Les inconvénients d'une procédure judiciaire sont symétriques des avantages reconnus au dispositif KOUCHNER qui a été adopté en considération de ceux-ci : le coût et la durée.

 Devant un tribunal , une victime a l'obligation de recourir aux services d'un avocat, et d'avancer les frais d'expertise, ce qui représente un coût non négligeable, même si certains dispositifs (aide judiciaire, protection juridique...) peut venir en aide aux demandeurs.

 Par ailleurs, la durée d'une procédure judiciaire peut paraître, parfois rédhibitoire : sans même envisager un recours en cassation, le parcours complet jusqu'à la Cour d'appel prend pratiquement 5 ans, voire six ou sept en cas de nouvelle expertise ordonnée par la cour.

 Cela étant, il ne faut perdre de vue les garanties apportées par une procédure judiciaire.

La sécurité

 En comparaison, le parcours judiciaire, qui aboutit nécessairement à une décision définitive, opposable à tous, présente l'énorme avantage de la sécurité juridique.

 Pendant tout son parcours, la victime est assistée par des professionnels du droit (avocat, avoué...) qui gère le dossier et qui, en cas de problème, engagent leur responsabilité.

 Le régime de responsabilité applicable, le ou les tiers responsables, et le montant des indemnisations sera déterminée par le tribunal, composé de magistrats professionnels et indépendants.

 En cas de contestation, les parties peuvent interjeter appel du jugement.

 Une victime peut donc tout à fait légitimement, considérer que ses droits seront mieux protégés et respectés par une juridiction que dans le cadre d'une négociation avec une compagnie d'assurance où le rapport de force ne joue pas en sa faveur.

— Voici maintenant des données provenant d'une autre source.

(** Within the range of binary64 the call returns, with
    [resolution * |a1 - a0|] points. *)
Lemma interpolate_arcs_length (a0 a1 : Z) (st tf : float) (resolution : Z) :
  Z.abs a0 < 2 ^ 1022 → Z.abs a1 < 2 ^ 1022 →
  0 < resolution < 2 ^ 1023 → resolution * Z.abs (a1 - a0) < 2 ^ 53 →
  ∃ points,
    interpolate_arcs np_cos np_sin a0 a1 st tf resolution = Ok points ∧
    Z.of_nat (length points) = resolution * Z.abs (a1 - a0).
Proof.
  intros Ha0 Ha1 Hres Hprod.
  assert (H1023 : 2 ^ 1023 = 2 * 2 ^ 1022) by done.
  assert (Hd : Z.abs (a1 - a0) < 2 ^ 53) by nia.
  assert (Hk : 0 ≤ Z.abs (a1 - a0) * resolution < 2 ^ 53) by nia.
  unfold interpolate_arcs.
  destruct (float_of_int_Ok (a0 + a1)) as (fs & -> & _); [lia|].
  rewrite bind_Ok.
  rewrite (float_of_int_small (Z.abs (a1 - a0))), bind_Ok by lia.
  destruct (decide (a1 - a0 = 0)) as [E0|NE0].
  - (* a0 = a1: the radius is 0.0 and so is the sample count *)
    rewrite E0. change (Z.abs 0) with 0.
    destruct (float_of_int_Ok resolution) as (fres & -> & _ & Hfin); [lia|].
    rewrite bind_Ok.
    replace (int_of_float _) with (@Ok Z 0) by (by destruct fres).
    rewrite bind_Ok. exists []. split; [done|]. simpl. lia.
  - assert (resolution < 2 ^ 53) by nia.
    rewrite (float_of_int_small resolution), bind_Ok by lia.
    rewrite fmul_two_half_exact by lia.
    rewrite fmul_exact by lia.
    rewrite int_of_float_exact by (rewrite Z.abs_eq; lia). rewrite bind_Ok.
    set (k := Z.abs (a1 - a0) * resolution).
    destruct (for_each_Ok
      (arc_point np_cos np_sin a0 a1 st tf (fmul fhalf fs)
         (fmul fhalf (exact_float (Z.abs (a1 - a0)))) k (bool_decide (a1 < a0)))
      (seqZ 0 k)) as [points Hpoints].
    { apply Forall_seqZ. intros i Hi. apply arc_point_Ok; lia. }
    exists points. split; [done|].
    apply for_each_length in Hpoints. rewrite Hpoints, length_seqZ. lia.
Qed.

(** C4, within the range of binary64: for integers [a0], [a1] of magnitude
    below [2^1022] and a positive [resolution] (below [2^1023]) with
    [resolution * |a1 - a0| < 2^53], [interpolate_arcs] returns exactly
    [resolution * |a1 - a0|] points (none when [a0 = a1]). *)
Theorem interpolate_arcs_count (a0 a1 : Z) (st tf : float) (resolution : Z) :
  Z.abs a0 < 2 ^ 1022 → Z.abs a1 < 2 ^ 1022 →
  0 < resolution < 2 ^ 1023 → resolution * Z.abs (a1 - a0) < 2 ^ 53 →
  ∃ points,
    interpolate_arcs np_cos np_sin a0 a1 st tf resolution = Ok points ∧
    Z.of_nat (length points) = resolution * Z.abs (a1 - a0) ∧
    (a0 = a1 → points = []).
Proof.
  intros Ha0 Ha1 Hres Hprod.
  destruct (interpolate_arcs_length a0 a1 st tf resolution)
    as (points & Hp & Hlen); [done..|].
  exists points. split; [done|]. split; [done|].
  intros ->. apply nil_length_inv. rewrite Z.sub_diag in Hlen. simpl in Hlen. lia.
Qed.
End ArcInterpolator.

Lemma interpolate_arcs_count_witness :
  Z.abs 3 < 2 ^ 1022 ∧ Z.abs 7 < 2 ^ 1022 ∧ 0 < 10 < 2 ^ 1023 ∧
  10 * Z.abs (7 - 3) < 2 ^ 53 ∧
  ∃ points,
    interpolate_arcs taylor_cos taylor_sin 3 7 fzero fhalf 10 = Ok points ∧
    Z.of_nat (length points) = 10 * Z.abs (7 - 3) ∧
    (3 = 7 → points = []).
Proof.
  repeat (split; [lia|]).
  apply (interpolate_arcs_count taylor_cos taylor_sin 3 7 fzero fhalf 10); lia.
Defined.

(** C4, as stated, fails past the range of binary64: for [a1 = 2^1024] the
    conversion in [0.5 * (a0 + a1)] raises [OverflowError] and no list is
    returned. *)
Lemma interpolate_arcs_overflow :
  interpolate_arcs taylor_cos taylor_sin 0 (2 ^ 1024) fzero fhalf 1
  = Raise OverflowError.
Proof. vm_compute. reflexivity. Qed.

(** ** The tube extruder: counting *)

Lemma length_ring (circle : list vec3) (p t : vec3) :
  length (ring circle p t) = length circle.
Proof. unfold ring. by rewrite length_fmap. Qed.

Lemma length_rings (circle : list vec3) (points : list vec3) :
  length (rings circle points) = (pred (length points) * length circle)%nat.
Proof.
  induction points as [|p0 [|p1 rest] IH]; [done..|].
  change (rings circle (p0 :: p1 :: rest))
    with (ring circle p0 (vec_sub p1 p0) ++ rings circle (p1 :: rest)).
  rewrite length_app, length_ring, IH. simpl. lia.
Qed.

Lemma py_getitem_last_two {A : Type} (l : list A) :
  (2 ≤ length l)%nat →
  ∃ x y, py_getitem l (-1) = Ok x ∧ py_getitem l (-2) = Ok y.
Proof.
  intros Hl. unfold py_getitem.
  change (-1 <? 0) with true. change (-2 <? 0) with true. cbv iota.
  destruct (Z.ltb_spec (-1 + Z.of_nat (length l)) 0); [lia|].
  destruct (Z.ltb_spec (-2 + Z.of_nat (length l)) 0); [lia|].
  destruct (lookup_lt_is_Some_2 l (Z.to_nat (-1 + Z.of_nat (length l))))
    as [x Hx]; [lia|].
  destruct (lookup_lt_is_Some_2 l (Z.to_nat (-2 + Z.of_nat (length l))))
    as [y Hy]; [lia|].
  exists x, y. by rewrite Hx, Hy.
Qed.

Lemma length_bind_const {A B : Type} (f : A → list B) (l : list A) (c : nat) :
  (∀ x, x ∈ l → length (f x) = c) → length (l ≫= f) = (length l * c)%nat.
Proof.
  induction l as [|x l IH]; intros Hf; [done|].
  rewrite bind_cons, length_app, IH, Hf; [simpl; lia|constructor|].
  intros y Hy. apply Hf. by constructor.
Qed.

Lemma length_tube_faces (m n offset : Z) :
  length (tube_faces m n offset) = (Z.to_nat (m - 1) * (Z.to_nat n * 2))%nat.
Proof.
  unfold tube_faces.
  rewrite (length_bind_const _ _ (Z.to_nat n * 2)%nat), length_seqZ; [done|].
  intros i _.
  rewrite (length_bind_const _ _ 2%nat), length_seqZ; done.
Qed.

Lemma unravel_range (m n offset i j u v : Z) :
  0 ≤ i < m - 1 → 0 ≤ j < n → 0 ≤ u ≤ 1 →
  1 + offset ≤ unravel n offset i j u v ≤ m * n + offset.
Proof.
  intros Hi Hj Hu. unfold unravel.
  pose proof (Z.mod_pos_bound (j + v) n ltac:(lia)). nia.
Qed.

 Ce n'est pas une vérité absolue : ainsi, un avocat a été récemment condamné en responsabilité professionnelle pour avoir conseillé à son client de refuser une proposition amiable au profit d'une procédure devant le tribunal administratif, qui, après trois ans, a accordé à la victime une somme inférieure à celle proposée par l'assurance !

 De même, les offres de l'ONIAM sont souvent (mais pas toujours...) validées par les tribunaux auxquelles elles sont soumises, voire -c'est arrivé- réduites !

 La solennité

La procédure de règlement amiable se veut très pragmatique et dénuée de tout rituel : le formalisme demeure extrêmement réduit, et il n'y a pas de jugement.

 La procédure se clôt par un simple avis, suivi d'un contrat de droit privé (transaction).

 Pour les victimes qui ne recherchent qu'une indemnisation, cela ne pose aucun problème, mais pour ceux qui souhaitent, au-delà de la réparation financière, la consécration de la faute, cette absence de jugement peut être ressentie comme une véritable frustration.